Passive Growth – In‑App Traffic Distribution
Harbor’s passive growth is essentially a traffic‑allocation algorithm. Although it does not involve real‑money bidding like an advertising platform, a bidding mechanism exists between business lines. An attribution tool determines the price of each allocation, and the challenge lies in defining a unified attribution metric that all business lines accept, which requires top‑down coordination.

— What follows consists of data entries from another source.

Lemma parse_timestamp_ok b n : parse_timestamp_bytes b = Ok n -> in_signed 64 n = true.
Proof.
  unfold parse_timestamp_bytes. destruct (from_utf8 b) as [s|]; [|done]. cbv zeta. destruct (forallb _ _); [|done].
  destruct (_ =? _)%nat; [by intros [= <-]|]. destruct (parse_i64 _) eqn:E; intros [= <-]. by eapply parse_i64_ok.
Qed.

Lemma normalize_date_text b s : normalize_date_bytes b = Ok s ->
  exists t, from_utf8 b = Some t /\ s = trim t /\ length s = 10%nat /\ s !! 4%nat = Some x2d /\ s !! 7%nat = Some x2d.
Proof.
  unfold normalize_date_bytes. destruct (from_utf8 b) as [t|]; [|done]. cbv zeta. intros E.
  apply obind_ok_inv in E as (dashed & Ed & E). destruct dashed; [|done]. injection E as <-. exists t.
  destruct (length (trim t) =? 10)%nat eqn:El; [|done]. apply Nat.eqb_eq in El. apply obind_ok_inv in Ed as (c4 & E4 & Ed).
  case_bool_decide as H4; [|done]. apply obind_ok_inv in Ed as (c7 & E7 & [= H7]). apply bool_decide_eq_true_1 in H7.
  unfold byte_at in *. destruct (trim t !! 4%nat) as [?|]; [|done]. destruct (trim t !! 7%nat) as [?|]; [|done]. by simplify_eq.
Qed.

Lemma date_bytes_day n b : timestamp_to_date_bytes n = Ok b -> n < days_before_year (2 ^ 31) * 86400 ->
  exists y m d, 1970 <= y < 2 ^ 31 /\ valid_date y m d /\ civil_days y m d = Z.max n 0 / 86400 /\
    b = show_padded 4 y ++ [x2d] ++ show_padded 2 m ++ [x2d] ++ show_padded 2 d.
Proof.
  intros E Hn. unfold timestamp_to_date_bytes in E. destruct (epoch_day_spec (Z.max n 0 / 86400)) as (y & m & d & Ed & Hy & V & C).
  { split; [Z.div_mod_to_equations; lia|]. apply Z.div_lt_upper_bound; [lia|].
    assert (0 < days_before_year (2 ^ 31)) by reflexivity. lia. }
  rewrite Ed in E. injection E as <-. by exists y, m, d.
Qed.
(** Two halves, folded apart *)
#[program] Definition demo_scheduler : Scheduler :=
  {| split_entries := fun l => Fork (Chunk (take (length l / 2) l)) (Chunk (drop (length l / 2) l)) |}.
Next Obligation. intros l. cbn. apply take_drop. Qed.

Lemma parallel_scan_serial_witness :
  exists entries : list Entry, length entries = 3%nat /\
    unsplit (split_entries (Scheduler := demo_scheduler) entries) = entries /\
    group_entries_parallel (split_entries (Scheduler := demo_scheduler) entries) None = group_entries entries None /\
    forall store : MemTable, load_table_rows (H0 := demo_scheduler) store (bs "t") None = group_entries (collect_entries store (bs "t") None) None.
Proof.
  exists [mkEntry (bs "1") (Cell (bs "a") (bs "x")); mkEntry (bs "1") (Cell (bs "b") (bs "y")); mkEntry (bs "2") (Cell (bs "a") (bs "z"))].
  split; [reflexivity|]. split; [reflexivity|]. split; [vm_compute; reflexivity|].
  intros store. apply (parallel_scan_serial (H0 := demo_scheduler)).
Defined.


(** ** index.rs *)

Definition META_PREFIX : bytes := x02 :: bs "idx_meta" ++ [zero].
Definition ENTRY_PREFIX : bytes := x02 :: bs "idx" ++ [zero].

Definition meta_key (table column : bytes) : bytes := META_PREFIX ++ table ++ [zero] ++ column.
Definition entry_prefix (table column : bytes) : bytes := ENTRY_PREFIX ++ table ++ [zero] ++ column ++ [zero].
Definition entry_key (table column key row_id : bytes) : bytes := entry_prefix table column ++ key ++ [zero] ++ row_id.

The system balances short‑term traffic efficiency with long‑term cross‑traffic (LTV) goals. By quantifying long‑term cross‑traffic as an LTV value, it can be compared with short‑term GMV targets in a unified bidding formula. Classic models are used, with a focus on richer feature engineering; Autolnt is employed for feature interaction, and DIN‑style sequence embeddings are applied in certain popup scenarios.
Virtual Mall Ranking
Virtual items differ from physical goods: the item pool is small (tens of items) and user choices are driven by pure price comparison rather than interest. Because items are mutually exclusive and feature dimensions are limited, PointWise ranking is unsuitable. PairWise showed significant improvement, leading to a ListWise framework with a Softmax cross‑entropy loss. A Generator module builds the candidate list, and an Evaluator scores it using a second‑version DCN and a Bi‑LSTM for sequence feature extraction.
Search & Recommendation
In local‑life services (e.g., tours, tickets, rentals, hotels), Haro applies traditional recall embeddings and CTR prediction. A two‑dimensional multi‑task learning approach is used to share a model across homepage and detail‑page recommendation slots, predicting both CTR and CVR. Multi‑domain models with shared and domain‑specific sub‑networks improve CTR across different business lines.

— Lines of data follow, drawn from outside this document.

(* ===== verification/StreamAgg.v ===== *)
(** * Streaming aggregation (crates/noedb-planner/src/stream_agg.rs)

    Aggregates over one table are computed in a pass over the storage range that
    keeps only the columns it needs. *)

From S2P Require Import Prelude BTree StorageError Mvcc MemTable Text Float64 Tokens Ast Display Utf8 RowPack Value Cast Eval Plan TableScan SetOps RowOps.

Fixpoint expr_is_streamable (e : Expr) : bool :=
  match e with
  | ELiteral _ => true
  | EColumn (Named _ _) => true
  | EColumn _ => false
  | EBinary _ l r _ => expr_is_streamable l && expr_is_streamable r
  | EUnary _ e _ | EIsNull e _ _ | ECast e _ _ => expr_is_streamable e
  | EParen e _ => expr_is_streamable e
  | EIn e vs _ _ => expr_is_streamable e && forallb expr_is_streamable vs
  | EBetween e lo hi _ _ => expr_is_streamable e && expr_is_streamable lo && expr_is_streamable hi
  | EFunction _ args over _ => match over with None => forallb expr_is_streamable args | Some _ => false end
  | _ => false
  end.

(** [collect_predicate_columns], the columns in order of appearance *)
Fixpoint predicate_columns (e : Expr) : list bytes :=
  match e with
  | EColumn (Named table c) =>
      [match table with Some t => id_value t ++ [dot] ++ id_value c | None => id_value c end]
  | EBinary _ l r _ => predicate_columns l ++ predicate_columns r
  | EUnary _ e _ | EIsNull e _ _ | ECast e _ _ => predicate_columns e
  | EParen e _ => predicate_columns e
  | EIn e vs _ _ => predicate_columns e ++ concat (map predicate_columns vs)
  | EBetween e lo hi _ _ => predicate_columns e ++ predicate_columns lo ++ predicate_columns hi
  | EFunction _ args _ _ => concat (map predicate_columns args)
  | _ => []
  end.

Definition agg_column (func : AggFunc) : option bytes :=
  match func with
  | CountStar => None
  | CountCol c | AggSum c | AggAvg c | AggMin c | AggMax c => Some c
  end.

(** The bare names that the pass extracts, without repetition *)
Definition needed_columns (group_by : list bytes) (aggs : list (bytes * AggFunc)) (predicate : option Expr) : list bytes :=
  fold_left (fun needed name =>
    let bare := default name (bare_name name) in
    if bool_decide (bare ∈ needed) then needed else needed ++ [bare])
    (group_by ++ omap (fun a => agg_column a.2) aggs ++ match predicate with Some p => predicate_columns p | None => [] end) [].

(** [upsert]: later writes win. *)
Definition upsert (row : RowMap) (name val : bytes) : RowMap := set_row_column row name (VBytes val).

(** The pairs of [iter_row] *)
Definition packed_items (val : bytes) : outcome ExecError Row :=
  match (let? it := iter_row val in collect_iter it) with Ok r => Ok r | _ => Panic end.

Abbreviation StreamGroups := (gmap (list (bytes * bytes)) (list AggSlot)).

Definition fold_row (groups : StreamGroups) (row : RowMap) (group_by : list bytes) (aggs : list (bytes * AggFunc))
    : StreamGroups :=
  let key := group_key group_by row in
  let slots := default (replicate (length aggs) AggSlot_default) (groups !! key) in
  <[key := zip_with (fun a s => AggSlot_update a.2 row s) aggs slots]> groups.

(** Distinct row ids in a run of keys: the ids of one row are consecutive. *)
Fixpoint count_row_ids (prefix : bytes) (last_id : option bytes) (keys : list bytes) : Z :=
  match keys with
  | [] => 0
  | key :: keys' =>
      if starts_with prefix key then
        let id := (split_row_id (drop (length prefix) key)).1 in
        if bool_decide (last_id = Some id) then count_row_ids prefix last_id keys'
        else 1 + count_row_ids prefix (Some id) keys'
      else count_row_ids prefix last_id keys'
  end.

Record StreamState : Type := mkStream { st_groups : StreamGroups; st_current : option bytes; st_row : RowMap }.

Section stream.
Context {T} `{RowStore T} `{ExecEnv} `{StdChoices}.
Context (predicate : option Expr) (group_by : list bytes) (aggs : list (bytes * AggFunc)) (needed : list bytes).

Definition flush (s : StreamState) : outcome ExecError StreamState :=
  let? keep := match predicate with Some p => eval_predicate p (st_row s) | None => Ok true end in
  Ok (mkStream (if keep : bool then fold_row (st_groups s) (st_row s) group_by aggs else st_groups s) (st_current s) []).

Definition stream_entry (prefix : bytes) (e : bytes * bytes) (s : StreamState) : outcome ExecError StreamState :=
  let '(key, val) := e in
  if starts_with prefix key then
    let '(row_id, cell_col) := split_row_id (drop (length prefix) key) in
    let? s := if bool_decide (st_current s = Some row_id) then Ok s
              else let? s := match st_current s with Some _ => flush s | None => Ok s end in
                   Ok (mkStream (st_groups s) (Some row_id) (st_row s)) in
    let? row :=
      match cell_col with
      | None =>
          if is_packed_row val then
            let? items := packed_items val in
            Ok (fold_left (fun row c => if bool_decide (c.1 ∈ needed) then upsert row c.1 c.2 else row) items (st_row s))
          else Ok (if bool_decide (bs "value" ∈ needed) then upsert (st_row s) (bs "value") val else st_row s)
      | Some col =>
          match from_utf8 col with
          | None => Ok (st_row s)
          | Some name => Ok (if bool_decide (name ∈ needed) then upsert (st_row s) name val else st_row s)
          end
      end in
    Ok (mkStream (st_groups s) (st_current s) row)
  else Ok s.

(** [run]: the key-only count, or the pass over the entries *)
Definition stream_run (store : T) (table : bytes) : outcome ExecError (list RowMap) :=
  let prefix := table_prefix_key table in
  let end_ := prefix_end prefix in
  if bool_decide (needed = []) && bool_decide (group_by = []) && negb (bool_decide (is_Some predicate)) then
    let rows := count_row_ids prefix None (rs_range_keys store prefix end_) in
    let slot := mkAggSlot rows 0 (S754_zero false) 0 None None in
    Ok [map (fun a : bytes * AggFunc => (a.1, AggSlot_finish a.2 slot)) aggs]
  else
    let? s := for_each (stream_entry prefix) (rs_range store prefix end_) (mkStream ∅ None []) in
    let? s := match st_current s with Some _ => flush s | None => Ok s end in
    let groups := if bool_decide (st_groups s = ∅) && bool_decide (group_by = [])
                  then {[ [] := replicate (length aggs) AggSlot_default ]} else st_groups s in
    Ok (map (fun g : list (bytes * bytes) * list AggSlot =>
          key_fields g.1 ++ zip_with (fun (a : bytes * AggFunc) s => (a.1, AggSlot_finish a.2 s)) aggs g.2)
        (hash_iter (map_to_list groups))).
End stream.

(** [Some] when the plan under the aggregate is a scan of a table, filtered or not *)
Definition try_streaming_aggregate {T} `{RowStore T} `{ExecEnv} `{StdChoices} (input : PhysicalPlan) (group_by : list bytes)
    (aggs : list (bytes * AggFunc)) (store : T) : option (outcome ExecError (list RowMap)) :=
  let go table predicate :=
    Some (stream_run predicate group_by aggs (needed_columns group_by aggs predicate) store table) in
  match input with
  | PSeqScan table _ _ => match table with [] => None | _ => go table None end
  | PFilter (PSeqScan table _ _) predicate =>
      match table with
      | [] => None
      | _ => if expr_is_streamable predicate then go table (Some predicate) else None
      end
  | _ => None
  end.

Algorithm Componentization
To accelerate development, each domain’s algorithms are packaged as reusable components consisting of an offline part (standardized tables and task formats) and an online part (standard inference code). This reduces the onboarding time for new scenarios from about a month to one‑to‑two weeks.
Integrated Search Engine
Harbor consolidates search and recommendation into a single engine, with separate intent‑recognition components for query parsing. Service orchestration and configurable algorithm components enable rapid integration of new business scenarios with minimal API changes.
Marketing Engine
The marketing engine connects various promotion tools through a data‑and‑goal bus, preventing excessive pop‑ups and aligning campaigns with global metrics.

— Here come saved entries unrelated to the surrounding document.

Lemma aggregate_restrict `{StdChoices} rows group_by aggs : kept W group_by -> kept W (agg_input_columns aggs) ->
  aggregate_rows (map (restrict W) rows) group_by aggs = aggregate_rows rows group_by aggs.
Proof.
  intros Kg Ka. unfold aggregate_rows. set (f := fun g row => _).
  assert (forall g, fold_left f (map (restrict W) rows) g = fold_left f rows g) as ->; [|done].
  assert (U : forall row slots, update_named aggs (restrict W row) slots = update_named aggs row slots).
  { intros row. unfold update_named. clear f. induction aggs as [|[name func] aggs IH]; intros slots; [done|]. cbn [fold_left fst snd].
    unfold agg_input_columns in Ka. cbn in Ka. rewrite slot_update_restrict, IH; [done| |]; destruct func; cbn in Ka |- *;
      try apply Forall_cons in Ka as [Ka1 Ka2]; try done; by repeat constructor. }
  assert (G : forall row, group_key group_by (restrict W row) = group_key group_by row).
  { intros row. unfold group_key. apply map_ext_in. intros c Hc. rewrite row_value_restrict; [done|].
    unfold kept in Kg. rewrite Forall_forall in Kg. apply Kg. by apply list_elem_of_In. }
  induction rows as [|row rows IH]; intros g; [done|]. cbn [map fold_left]. rewrite <-IH. f_equal. unfold f. by rewrite G, U.
Qed.
End operators.

(** ** Scans *)

(** A table of packed rows (what INSERT writes) whose columns have no dot in their names *)
Definition table_packed {T} `{RowStore T} (store : T) (table : bytes) : Prop :=
  Forall (fun e => match en_kind e with
                   | Packed record => Forall (fun c => dot ∉ c.1) (decode_row_or_default record)
                   | Cell _ _ => False
                   end) (collect_entries store table None).

Lemma decode_packed_restrict W record : Forall (fun c => dot ∉ c.1) (decode_row_or_default record) ->
  decode_packed record (Some W) = restrict W (decode_packed record None).
Proof.
  unfold decode_packed, restrict. assert (filter (fun c => wanted None c.1 = true) (decode_row_or_default record) = decode_row_or_default record) as ->.
  { induction (decode_row_or_default record) as [|c cs IH]; [done|]. rewrite filter_cons_True by done. by rewrite IH. }
  induction 1 as [|[n v] cs Hn _ IH]; [done|]. cbn [map]. rewrite !filter_cons. cbn [wanted fst snd] in *. rewrite bare_plain by done.
  destruct (decide (bool_decide (n ∈ W) = true)) as [E|E]; rewrite bool_decide_eq_true in E.
  - rewrite decide_True by done. cbn [map]. by rewrite IH.
  - by rewrite decide_False by done.
Qed.

Section scans.
Context {T : Type} `{RowStore T} `{Scheduler} (store : T) (W : list bytes).

Lemma entries_columns table columns : table_packed store table -> collect_entries store table columns = collect_entries store table None.
Proof.
  unfold table_packed, collect_entries. generalize (rs_range store (table_prefix_key table) (prefix_end (table_prefix_key table))) as l.
  induction l as [|[k v] l IH]; [done|]. cbn [omap list_omap].
  assert (match entry_of (table_prefix_key table) None (k, v) with
          | Some e => match en_kind e with Packed _ => entry_of (table_prefix_key table) columns (k, v) = Some e | Cell _ _ => True end
          | None => entry_of (table_prefix_key table) columns (k, v) = None end) as E.
  { unfold entry_of. destruct (starts_with _ k); [|done]. destruct (split_row_id _) as [row_id [col|]]; [done|]. cbn. by destruct (is_packed_row v). }
  destruct (entry_of _ None (k, v)) as [e|]; [|rewrite E; exact IH]. intros [H1 H2]%Forall_cons.
  destruct (en_kind e); [|done]. rewrite E. f_equal. by apply IH.
Qed.

(** The slots of packed rows *)
Definition prune_slot (s : Slot) : Slot := (restrict W <$> s.1, s.2).
Definition packed_slots (g : Grouped) : Prop := forall k s, g !! k = Some s -> s.2 = [].

Lemma group_restrict (entries : list Entry) (g : Grouped) :
  Forall (fun e => match en_kind e with
                   | Packed record => Forall (fun c => dot ∉ c.1) (decode_row_or_default record)
                   | Cell _ _ => False
                   end) entries ->
  packed_slots g ->
  fold_left (ingest (Some W)) entries (prune_slot <$> g) = prune_slot <$> (fold_left (ingest None) entries g) /\
  packed_slots (fold_left (ingest None) entries g).
Proof.
  intros F. revert g. induction F as [|e entries He F IH]; intros g P; [done|]. cbn [fold_left].
  destruct (en_kind e) as [record|] eqn:Ek; [|done].
  assert (ingest (Some W) (prune_slot <$> g) e = prune_slot <$> ingest None g e) as ->.
  { unfold ingest. rewrite fmap_insert, Ek. cbn [slot_add]. f_equal. unfold prune_slot at 2. cbn [fst snd].
    rewrite decode_packed_restrict by done. rewrite lookup_fmap. cbn. f_equal. by destruct (g !! en_row_id e). }
  apply IH. intros k s. unfold ingest. rewrite Ek. destruct (decide (k = en_row_id e)) as [->|Hne].
  - rewrite lookup_insert_eq. intros [= <-]. cbn. destruct (g !! en_row_id e) as [s|] eqn:E; [by apply P in E|done].
  - rewrite lookup_insert_ne by done. apply P.
Qed.

(** A pruned scan returns the rows of the full one without the other columns. *)
Lemma load_restrict table : table_packed store table ->
  load_table_rows store table (Some W) = map (restrict W) (load_table_rows store table None).
Proof.
  intros P. rewrite !load_table_rows_serial, (entries_columns table (Some W)) by done. unfold group_entries, finish_rows.
  destruct (group_restrict (collect_entries store table None) ∅ P) as [E S]; [by intros k s; rewrite lookup_empty|].
  rewrite fmap_empty in E. rewrite E, btree_iter_fmap, !map_map. apply map_ext_in. intros [k s] Hin%list_elem_of_In.
  apply elem_of_btree_iter in Hin. apply S in Hin. destruct s as [[row|] cells]; cbn in Hin |- *; subst; done.
Qed.
End scans.

Lemma prefix_restrict W rows prefix : prefix_rows (map (restrict W) rows) prefix = map (restrict W) (prefix_rows rows prefix).
Proof.
  unfold prefix_rows. destruct prefix as [|b prefix]; [done|]. rewrite !map_map. apply map_ext. intros row. unfold restrict.
  induction row as [|[n v] row IH]; [done|]. cbn [map]. rewrite !filter_cons. cbn [fst snd].
  rewrite (bare_qualified (b :: prefix) n). destruct (decide (bare n ∈ W)); cbn [map]; by rewrite IH.
Qed.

L3 Automated User Operation Strategy System
Standardized, abstracted strategies are automated based on triggers (e.g., seasonal promotions during rainy seasons). Many strategies now operate fully automatically.
Rethinking C‑End Algorithms
After a year and a half of practice, the team shifted from point‑optimizations in ranking funnels to a business‑oriented view: algorithms serve the broader goal of improving digital operational efficiency. Passive and active growth both aim at traffic, but from different perspectives. Structural opportunities are sought across the entire business chain rather than isolated tweaks.
Future directions include expanding causal inference for bias reduction, building a causal inference platform, moving toward general models and automated training, and encouraging algorithm engineers to become domain experts.